■ TASK DESCRIPTION
Your job is to write out each record precisely as it stands.

■ RECORDS TO USE
▼
(* ===== verification/SegFacts.v ===== *)
(** * Facts about the stage-2 segments

    The segments tile the slab ([tiles]); splitting keeps the tiling and adds the
    requested boundaries, and the stage-2 ranges follow the segments ([held]). *)

From stdpp Require Import sets.
From S2P Require Import Prelude Tlbi Regions PageTable Gva GvaFacts Backing Segments.

(** ** Tilings *)

(** [l] tiles the addresses from [lo] to [hi]. *)
Fixpoint tiles (lo : Z) (l : list hvf_segment_t) (hi : Z) : Prop :=
  match l with
  | [] => lo = hi
  | s :: l => sg_ipa s = lo /\ 0 < sg_len s /\ tiles (lo + sg_len s) l hi
  end.

(** Where segments begin, and the end of the slab. *)
Definition bounds (l : list hvf_segment_t) (top : Z) : list Z := map sg_ipa l ++ [top].

Lemma tiles_le lo l hi : tiles lo l hi -> lo <= hi.
Proof.
  revert lo. induction l as [|s l IH]; intros lo; cbn [tiles]; [lia|].
  intros (? & ? & Hl). apply IH in Hl. lia.
Qed.

Lemma tiles_app lo l1 l2 hi : tiles lo (l1 ++ l2) hi <-> exists mid, tiles lo l1 mid /\ tiles mid l2 hi.
Proof.
  revert lo. induction l1 as [|s l1 IH]; intros lo; cbn [tiles app].
  - split; [intros H; by exists lo | by intros (mid & -> & H)].
  - split.
    + intros (? & ? & (mid & ? & ?)%IH). by exists mid.
    + intros (mid & (? & ? & ?) & ?). split_and!; [done..|]. apply IH. by exists mid.
Qed.

Lemma tiles_lookup lo l hi i s : tiles lo l hi -> l !! i = Some s ->
  lo <= sg_ipa s /\ 0 < sg_len s /\ sg_ipa s + sg_len s <= hi /\
  tiles lo (take i l) (sg_ipa s) /\ tiles (sg_ipa s + sg_len s) (drop (i + 1) l) hi.
Proof.
  intros Ht Hi. pose proof (take_drop_middle _ _ _ Hi) as E.
  rewrite <- E in Ht. apply tiles_app in Ht as (mid & H1 & <- & Hp & H2).
  pose proof (tiles_le _ _ _ H1). pose proof (tiles_le _ _ _ H2).
  rewrite Nat.add_1_r. by split_and!.
Qed.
▲
■ ANSWER FOR THIS EXERCISE
(* ===== verification/SegFacts.v ===== *)
(** * Facts about the stage-2 segments

    The segments tile the slab ([tiles]); splitting keeps the tiling and adds the
    requested boundaries, and the stage-2 ranges follow the segments ([held]). *)

From stdpp Require Import sets.
From S2P Require Import Prelude Tlbi Regions PageTable Gva GvaFacts Backing Segments.

(** ** Tilings *)

(** [l] tiles the addresses from [lo] to [hi]. *)
Fixpoint tiles (lo : Z) (l : list hvf_segment_t) (hi : Z) : Prop :=
  match l with
  | [] => lo = hi
  | s :: l => sg_ipa s = lo /\ 0 < sg_len s /\ tiles (lo + sg_len s) l hi
  end.

(** Where segments begin, and the end of the slab. *)
Definition bounds (l : list hvf_segment_t) (top : Z) : list Z := map sg_ipa l ++ [top].

Lemma tiles_le lo l hi : tiles lo l hi -> lo <= hi.
Proof.
  revert lo. induction l as [|s l IH]; intros lo; cbn [tiles]; [lia|].
  intros (? & ? & Hl). apply IH in Hl. lia.
Qed.

Lemma tiles_app lo l1 l2 hi : tiles lo (l1 ++ l2) hi <-> exists mid, tiles lo l1 mid /\ tiles mid l2 hi.
Proof.
  revert lo. induction l1 as [|s l1 IH]; intros lo; cbn [tiles app].
  - split; [intros H; by exists lo | by intros (mid & -> & H)].
  - split.
    + intros (? & ? & (mid & ? & ?)%IH). by exists mid.
    + intros (mid & (? & ? & ?) & ?). split_and!; [done..|]. apply IH. by exists mid.
Qed.

Lemma tiles_lookup lo l hi i s : tiles lo l hi -> l !! i = Some s ->
  lo <= sg_ipa s /\ 0 < sg_len s /\ sg_ipa s + sg_len s <= hi /\
  tiles lo (take i l) (sg_ipa s) /\ tiles (sg_ipa s + sg_len s) (drop (i + 1) l) hi.
Proof.
  intros Ht Hi. pose proof (take_drop_middle _ _ _ Hi) as E.
  rewrite <- E in Ht. apply tiles_app in Ht as (mid & H1 & <- & Hp & H2).
  pose proof (tiles_le _ _ _ H1). pose proof (tiles_le _ _ _ H2).
  rewrite Nat.add_1_r. by split_and!.
Qed.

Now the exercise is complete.